PARIS – Thirty-day outcomes of the first European, all-transfemoral-approach study of the latest-generation Sapien 3 heart valve for transcatheter aortic valve implantation in intermediate-risk elderly patients with severe aortic stenosis included a 1.0% mortality rate and a mere 2.3% rate of moderate paravalvular aortic regurgitation, with no severe aortic regurgitation and a mild aortic regurgitation rate of 26%.
These initial results from the Sapien 3 CE IR study are highly concordant with the impressive results of two U.S. studies using the Sapien 3 valve for transcatheter aortic valve implantation (TAVI) reported earlier this year at the American College of Cardiology meeting in San Diego; one study was of 1,076 intermediate–surgical risk patients and the other involved 583 high-risk patients.
“These results represent at least parity with the best reported surgical outcomes. If we step forward, these favorable results suggest that Sapien 3 TAVI may be expected to challenge surgical aortic valve replacement as the gold standard therapy in elderly patients with aortic stenosis,” Dr. Alec Vahanian declared in presenting the 30-day Sapien 3 CE IR study results at the annual congress of the European Association of Percutaneous Cardiovascular Interventions.
At present, the Sapien 3 valve is approved in Europe for treatment of high-risk or inoperable patients with severe aortic stenosis, but not for intermediate-risk patients such as those in the Sapien 3 CE IR study. The valve remains investigational in the United States, although its manufacturer Edwards Lifesciences, has filed for Food and Drug Administration approval of the device in high-risk patients.
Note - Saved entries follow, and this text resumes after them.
(* ===== verification/RolloutController.v ===== *)
(** * [pkg/controller/rollout/controller.go]

    The reconciler: [Reconcile], [syncRollout], the ReplicaSet bookkeeping it
    delegates to the forked controller, and [abort].  [ResolveRouter] is a
    parameter of [syncRollout]: the router type of the rollout, or an error. *)
From S2P Require Import Prelude GoLib K8s ApiTypes AnalysisTypes Effects K8sController DeploymentUtil DeploymentSync RolloutScaling Executor.

Section RolloutController.
Context `{Apimachinery}.
(** [r.ResolveRouter] *)
Context (ResolveRouter : Rollout -> result (option string)).

Definition hasMatchingRS (ro : Rollout) (rsList : list ReplicaSet) : bool :=
  let hash rs := map_get (om_Labels (rs_Meta rs)) "pod-template-hash" in
  let target := status_CurrentPodHash (ro_Status ro) in
  if String.eqb target "" then existsb (fun rs => negb (String.eqb (hash rs) "")) rsList
  else existsb (fun rs => String.eqb (hash rs) target) rsList.

(** The in-memory ReplicaSet afterwards. *)
Definition ensureOwnedByRollout (ro : Rollout) (rs : ReplicaSet) : prog (result ReplicaSet) :=
  if isOwnedBy (rs_Meta rs) ro then Ret (Ok rs)
  else
    let rs := rs <| rs_Meta ::= fun m => m <| om_OwnerReferences := [rolloutOwnerRef ro] |> |> in
    do_call (UpdateReplicaSet rs) ;;!
    Ret (Ok rs).

(** The view shares the annotation map of the rollout: when it is not nil, what
    the forked helpers write into the view's annotations shows in [ro]. *)
Definition share_annotations (ro : Rollout) (d : Deployment) : Rollout :=
  match om_Annotations (ro_Meta ro) with
  | None => ro
  | Some _ => ro <| ro_Meta ::= fun m => m <| om_Annotations := om_Annotations (d_Meta d) |> |>
  end.

(** ((new, old), the in-memory Rollout afterwards) *)
Definition reconcileReplicaSets (ro : Rollout) (rsList : list ReplicaSet)
    : prog (result (option ReplicaSet * list ReplicaSet * Rollout)) :=
  let d := asDeploymentView ro (ro_Spec ro) in
  let d := if negb (hasMatchingRS ro rsList) then d <| d_Spec ::= fun s => s <| ds_Replicas := Some 0%Z |> |> else d in
  res <-! getAllReplicaSetsAndSyncRevision d rsList true ;;
  let '(newRS, oldRSs, d) := res in
  let ro := share_annotations ro d in
  match newRS with
  | Some new =>
      new <-! ensureOwnedByRollout ro new ;;
      Ret (Ok (Some new, oldRSs, ro))
  | None => Ret (Ok (None, oldRSs, ro))
  end.

Definition pushReplicaCounts (ro : Rollout) (newRS : option ReplicaSet) (allRSs : list (option ReplicaSet))
    : prog (result unit) :=
  let '(replicas, updated, ready, available) := computeReplicaCounts newRS allRSs in
  let desired := desiredReplicas ro in
  let st := ro_Status ro in
  if (status_Replicas st =? replicas)%Z && (status_UpdatedReplicas st =? updated)%Z &&
     (status_ReadyReplicas st =? ready)%Z && (status_AvailableReplicas st =? available)%Z &&
     (status_DesiredReplicas st =? desired)%Z && (status_ObservedGeneration st =? om_Generation (ro_Meta ro))%Z
  then Ret (Ok tt)
  else
    do_call (UpdateRolloutStatus (ro <| ro_Status ::= fun s =>
      s <| status_Replicas := replicas |> <| status_UpdatedReplicas := updated |>
        <| status_ReadyReplicas := ready |> <| status_AvailableReplicas := available |>
        <| status_DesiredReplicas := desired |> <| status_ObservedGeneration := om_Generation (ro_Meta ro) |> |>)).

Definition abort (ro : Rollout) (router : option string) (newRS : option ReplicaSet) (oldRSs : list ReplicaSet)
    : prog (result Duration) :=
  (match router with
   | Some _ => wrap_err (Wrapf "abort: reset weight: %w" []) (do_call (RouterSetWeight ro 0))
   | None => Ret (Ok tt)
   end) ;;!
  (match newRS with
   | Some new =>
       match rs_Replicas new with
       | Some n =>
           if (0 <? n)%Z then
             let d := asDeploymentView ro (ro_Spec ro) in
             _ <-! wrap_err (Wrapf "abort: scale canary to 0: %w" []) (scaleReplicaSet new 0 d "aborted") ;;
             Ret (Ok tt)
           else Ret (Ok tt)
       | None => Ret (Ok tt)
       end
   | None => Ret (Ok tt)
   end) ;;!
  if String.eqb (status_Phase (ro_Status ro)) PhaseAborted then Ret (Ok 0%Z)
  else
    return0 (do_call (UpdateRolloutStatus (ro <| ro_Status ::= fun s =>
      s <| status_Phase := PhaseAborted |> <| status_Message := "rollout aborted via spec.abort" |> |>))).

(** The first sync: [status.currentStep] becomes the first step. *)
Definition startProgression (ro : Rollout) (first : Step) : prog (result Duration) :=
  now <- do_call Now ;;
  return0 (do_call (UpdateRolloutStatus (ro <| ro_Status ::= fun s =>
    s <| status_CurrentStep := step_Name first |> <| status_StepStartedAt := Some now |>
      <| status_Phase := PhaseProgressing |> |>))).

(** What [syncRollout] does once the ReplicaSets are reconciled and the
    counters pushed: abort, first step, or the executor. *)
Definition progressRollout (ro : Rollout) (router : option string) (newRS : option ReplicaSet) (oldRSs : list ReplicaSet)
    : prog (result Duration) :=
  if spec_Abort (ro_Spec ro) then abort ro router newRS oldRSs
  else
    match String.eqb (status_CurrentStep (ro_Status ro)) "", ro_Steps ro with
    | true, first :: _ => startProgression ro first
    | _, _ => Execute (MkExecutor router true) ro newRS oldRSs
    end.

Definition syncRollout (ro : Rollout) (rsList : list ReplicaSet) : prog (result Duration) :=
  if spec_Paused (ro_Spec ro) then Ret (Ok 0%Z)
  else
    match ResolveRouter ro with
    | Err e => Ret (Err e)
    | Ok router =>
        res <-! wrap_err (Wrapf "reconcile replicasets: %w" []) (reconcileReplicaSets ro rsList) ;;
        let '(newRS, oldRSs, ro) := res in
        wrap_err (Wrapf "reconcile replicas: %w" []) (reconcileReplicas ro newRS oldRSs) ;;!
        wrap_err (Wrapf "push replica counts: %w" [])
          (pushReplicaCounts ro newRS ((Some <$> oldRSs) ++ [newRS])) ;;!
        progressRollout ro router newRS oldRSs
    end.

Definition listReplicaSets (ro : Rollout) : prog (result (list ReplicaSet)) :=
  match spec_Selector (ro_Spec ro) with
  | None => Ret (Err (Errorf "rollout %s/%s has no selector" [FStr (ro_Namespace ro); FStr (ro_Name ro)]))
  | Some sel =>
      match LabelSelectorError (Some sel) with
      | Some e => Ret (Err (Wrapf "parse selector for %s/%s: %w" [FStr (ro_Namespace ro); FStr (ro_Name ro)] e))
      | None =>
          items <-! do_call (ListRS (ro_Namespace ro) (Some sel)) ;;
          Ret (Ok (base.filter (fun rs => isOwnedBy (rs_Meta rs) ro = true) items))
      end
  end.

Definition Reconcile (req : NamespacedName) : prog (result Duration) :=
  got <- do_call (GetRollout req) ;;
  match got with
  | Err err => if IsNotFound err then Ret (Ok 0%Z) else Ret (Err err)
  | Ok ro =>
      match om_DeletionTimestamp (ro_Meta ro) with
      | Some _ => Ret (Ok 0%Z)
      | None =>
          let ro := applyDefaults ro in
          rsList <-! listReplicaSets ro ;;
          syncRollout ro rsList
      end
  end.

(** The owner references of a ReplicaSet that name a controlling Rollout. *)
Fixpoint controlling_owner (kind : string) (owners : list OwnerReference) : option OwnerReference :=
  match owners with
  | [] => None
  | o :: os => if String.eqb (or_Kind o) kind && bool_decide (or_Controller o = Some true) then Some o
               else controlling_owner kind os
  end.

Definition mapPodToRollout (pod : Pod) : prog (list NamespacedName) :=
  let rsName := match controlling_owner "ReplicaSet" (om_OwnerReferences (pod_Meta pod)) with
                | Some o => or_Name o
                | None => EmptyString
                end in
  if String.eqb rsName "" then Ret []
  else
    got <- do_call (GetReplicaSet (MkNamespacedName (om_Namespace (pod_Meta pod)) rsName)) ;;
    match got with
    | Err _ => Ret []
    | Ok rs =>
        match controlling_owner "Rollout" (om_OwnerReferences (rs_Meta rs)) with
        | Some o => Ret [MkNamespacedName (om_Namespace (pod_Meta pod)) (or_Name o)]
        | None => Ret []
        end
    end.
End RolloutController.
The European Sapien 3 CE IR study includes 101 patients, mean age 84.4 years, with a Society of Thoracic Surgeons (STS) risk score of 5.2%. All underwent TAVI via a transfemoral approach. Fifty-five percent did so under conscious sedation, in contrast to the U.S. trial in intermediate-risk patients, where fewer than 20% had conscious sedation.
To put the observed 30-day all-cause mortality rate of 1.0% in perspective, it’s the lowest seen in the 11 clinical trials performed over the years with the three generations of the Sapien valve. The mortality rate is in line with that found in the much larger U.S. trial in intermediate-risk patients, where the subgroup treated via a transfemoral approach had a 1.1% mortality rate, observed Dr. Vahanian, head of cardiology at Bichat University Hospital in Paris.
The technical procedural success rate in the European trial was 98%. There was no coronary obstruction, valve embolization, or annular rupture.
The 30-day overall stroke incidence was 4%, including a 2% incidence of disabling stroke.
The incidence of vascular complications was low: a major vascular complication rate of 2%, with life-threatening bleeding in 2% of patients. No acute MIs occurred within 30 days, the acute kidney injury rate was 2%, and new-onset atrial fibrillation occurred in 6.9% of patients. Four percent of patients required a new permanent pacemaker, a rate lower than in the U.S. study. There have been no cases of worsening heart failure.
Plus, patients feel a lot better: While 64% were New York Heart Association class III or IV at baseline, 90% were class I or II after 1 month, the cardiologist continued.
In terms of key hemodynamic outcomes, the valve area doubled after TAVI, while the mean gradient plunged from close to 50 mm Hg at baseline to 12 mm Hg 1 month post procedure.
The Sapien 3 valve has the lowest profile of any heart valve. It is typically delivered through a 14-French expandable sheath. The device features a skirt of fabric at the bottom of the frame that’s designed to minimize paravalvular leak.
“I’m very impressed with the data you present. Fantastic!” declared session chair Dr. Carlos E. Ruiz of Lenox Hill Hospital in New York. “Obviously, this valve has raised the bar to a level that will be very hard for other valve technologies to emulate.”
Session cochair Dr. A. Pieter Kappetein, professor of cardiothoracic surgery at Erasmus University in Rotterdam, the Netherlands, posed a question: If you have patients with a mean age of 84, an STS score that would project a 30-day mortality of 5.2% with surgical aortic valve replacement, and yet you only have 1% mortality with Sapien 3 TAVI, why bother with a randomized study before widespread adoption of the less invasive procedure as the treatment of choice in intermediate-risk patients?
Dr. Vahanian replied that this is a time to accumulate evidence. The plan is to follow the study participants for 5 years, a long-term follow-up he views as essential when extending TAVI beyond a high-risk population with limited life expectancy to a less sick group of patients with a longer remaining lifetime. He added that a randomized trial of surgery vs. TAVI is coming in the near future, and the results will provide a solid basis for definitive new practice guidelines. In the meantime, individual patient management decisions are made by heart teams – and the heart teams are keeping up to date regarding the emerging impressive evidence favoring TAVI.